Belle (et chaude) semaine à vous !

Polémique

Il y a des vêtements, qui à leur évocation même, suscitent immédiatement des polémiques, cela fait partie de leurs gènes : il y a ceux qui adorent et ceux qui détestent.

C’est le cas de la salopette (vous les avez, là, les images de Carlos / Super Mario / plombier… qui se bousculent dans votre tête ?), objet mode qui revient régulièrement sur le devant de la scène, sous forme de pantalon, short ou robe.

Salopette et Sprincourt vues ici – vintage –

Tee-shirt Petit Bateau porté – ancienne collection –

Collier Princesse Tam Tam – très ancien cadeau fidélité de la marque –

Pour ce qui me concerne, étant née dans les années 70 (oui, bon, ça va), je n’ai pas échappé à la salopette en jeans ou en velours côtelé (et au sous-pull qui gratte mais ça c’est un autre gros sujet), ni à son retour dans les années 90 en mode XXL… NON, je n’ai pas de PHOTO !

Ces derniers temps, elle revient en mode cintrée et taille haute, telle qu’on pouvait la porter dans les années 70.

Il y a quelques années, ma belle-mère m’a donné la salopette qu’on lui avait offerte pour ses 30 ans car elle ne la portait plus depuis belle lurette (depuis 37 ans donc).
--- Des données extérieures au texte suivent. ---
(** * brian2.sphinxext.generate_reference: a shallow embedding

    The reference-documentation generator of Brian 2 walks a package
    tree, decides which directories are packages, loads every module
    and writes one reST page per package and one stub per documented
    member.  This development embeds the functions of
    [brian2/sphinxext/generate_reference.py] and proves the properties
    its specification states about them.

    Python strings are [string]s, lists are [list]s.  The interpreter's
    import machinery and the file system are explicit arguments; the
    files written, directories created and lines printed are collected
    in a [world] that is threaded through every effectful function,
    together with the exception that may end a call. *)

From Stdlib Require Import String Ascii List Bool Arith Lia.
From Stdlib Require Import NArith Sorted Permutation.
Import ListNotations.
Local Open Scope list_scope.
Local Open Scope string_scope.

(** ** Python strings *)

Module Str.

Definition nl : string := String (ascii_of_nat 10) EmptyString.

(** [s.startswith(p)] *)
Definition startswith (s p : string) : bool := String.prefix p s.

Fixpoint rev_acc (s acc : string) : string :=
  match s with
  | EmptyString => acc
  | String c s' => rev_acc s' (String c acc)
  end.

Definition rev (s : string) : string := rev_acc s EmptyString.

(** [s.endswith(p)] *)
Definition endswith (s p : string) : bool := String.prefix (rev p) (rev s).

(** [s.split(c)] for a one-character separator: never the empty list. *)
Fixpoint split (c : ascii) (s : string) : list string :=
  match s with
  | EmptyString => [EmptyString]
  | String a s' =>
      if Ascii.eqb a c then EmptyString :: split c s'
      else match split c s' with
           | [] => [String a EmptyString]
           | h :: t => String a h :: t
           end
  end.

(** [sep.join(l)] *)
Definition join (sep : string) (l : list string) : string := String.concat sep l.

(** [s.lstrip(c)] for a one-character set *)
Fixpoint lstrip (c : ascii) (s : string) : string :=
  match s with
  | String a s' => if Ascii.eqb a c then lstrip c s' else s
  | EmptyString => EmptyString
  end.

(** [s.replace(c, d)] for one-character strings *)
Fixpoint replace (c d : ascii) (s : string) : string :=
  match s with
  | EmptyString => EmptyString
  | String a s' => String (if Ascii.eqb a c then d else a) (replace c d s')
  end.

(** [s[n:]] *)
Fixpoint drop (n : nat) (s : string) : string :=
  match n, s with
  | O, _ => s
  | S n', String _ s' => drop n' s'
  | S _, EmptyString => EmptyString
  end.

(** [c * n] *)
Fixpoint repeat (c : ascii) (n : nat) : string :=
  match n with
  | O => EmptyString
  | S n' => String c (repeat c n')
  end.

(** [x in l] for a list of strings *)
Definition mem (x : string) (l : list string) : bool :=
  existsb (String.eqb x) l.

(** [sorted(l)]: insertion sort by code-point order. *)
Fixpoint insert (x : string) (l : list string) : list string :=
  match l with
  | [] => [x]
  | y :: l' => if String.leb x y then x :: l else y :: insert x l'
  end.

Fixpoint sorted (l : list string) : list string :=
  match l with
  | [] => []
  | x :: l' => insert x (sorted l')
  end.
C’était donc l’occasion de la ressortir et de voir comment la remettre au goût du jour.

J’ai choisi pour ce premier essai de la porter en mode cool, avec baskets et tee-shirt. J’aurais pu l’associer à une marinière (plus classique) ou à une chemise et enfiler des talons (à tester) mais je ne suis pas encore certaine de l’assumer.

En tout cas, dans cette tenue, personne ne m’a appelée Carlos ou Super Mario… Pour l’instant 😉

… Bon OK, j’ai une photo collector et comme je suis une blogueuse de l’extrême, je vous la montre, c’est cadeau 😉

 

 

 

Rouge coquelicot

Avec l’arrivée de la chaleur, on a des envies irrépressibles de légèreté et de fraîcheur.

Cette robe bustier m’attendait dans une cabine d’essayage de Frip’Attitude, dont je vous parlais il y a longtemps déjà et où j’accompagnais Petite Soeur qui voulait essayer un short.

Robe Cache-Cache seconde main – Frip’Attitude –

Espadrilles à talons Eram vues ici – collection P/E 2016 soldées –

Panama présenté – chapellerie Cartier –

Lunettes de soleil Barton Pereira portées ici – disponibles chez Contact Optique Brotteaux

Abandonnée par une cliente qui n’avait pas pris le soin de la reposer sur son portant, sa couleur a attiré mon regard.

Par un heureux hasard, elle était dans ma taille et sitôt enfilée, j’ai su que toutes les deux, on allait passer un bel été, à commencer par un beau week-end.

En effet, avec cette petite robe,  mon chapeau et mes espadrilles,  j’avais ma tenue pour fêter dignement la fête des mères à la campagne avant d’embarquer à bord du Love Boat pour une chouette croisière sur la Saône (ce qui explique les décors différents pour les photos).

Je profite de l’occasion pour vous montrer ma petite customisation sur mes espadrilles à talons, achetées l’an dernier.

Leur chaussant continue à être hyper confortable mais je vous avoue que les attacher avec des rubans, ce n’est pas ce qu’il y a de plus pratique : ils se défont régulièrement, ne tiennent pas bien le pied et sont soit trop serrés, soit trop lâches.

Du coup j’ai remplacé les rubans par des attaches récupérées sur une vieille paire de spartiates Kickers et j’en suis ravie !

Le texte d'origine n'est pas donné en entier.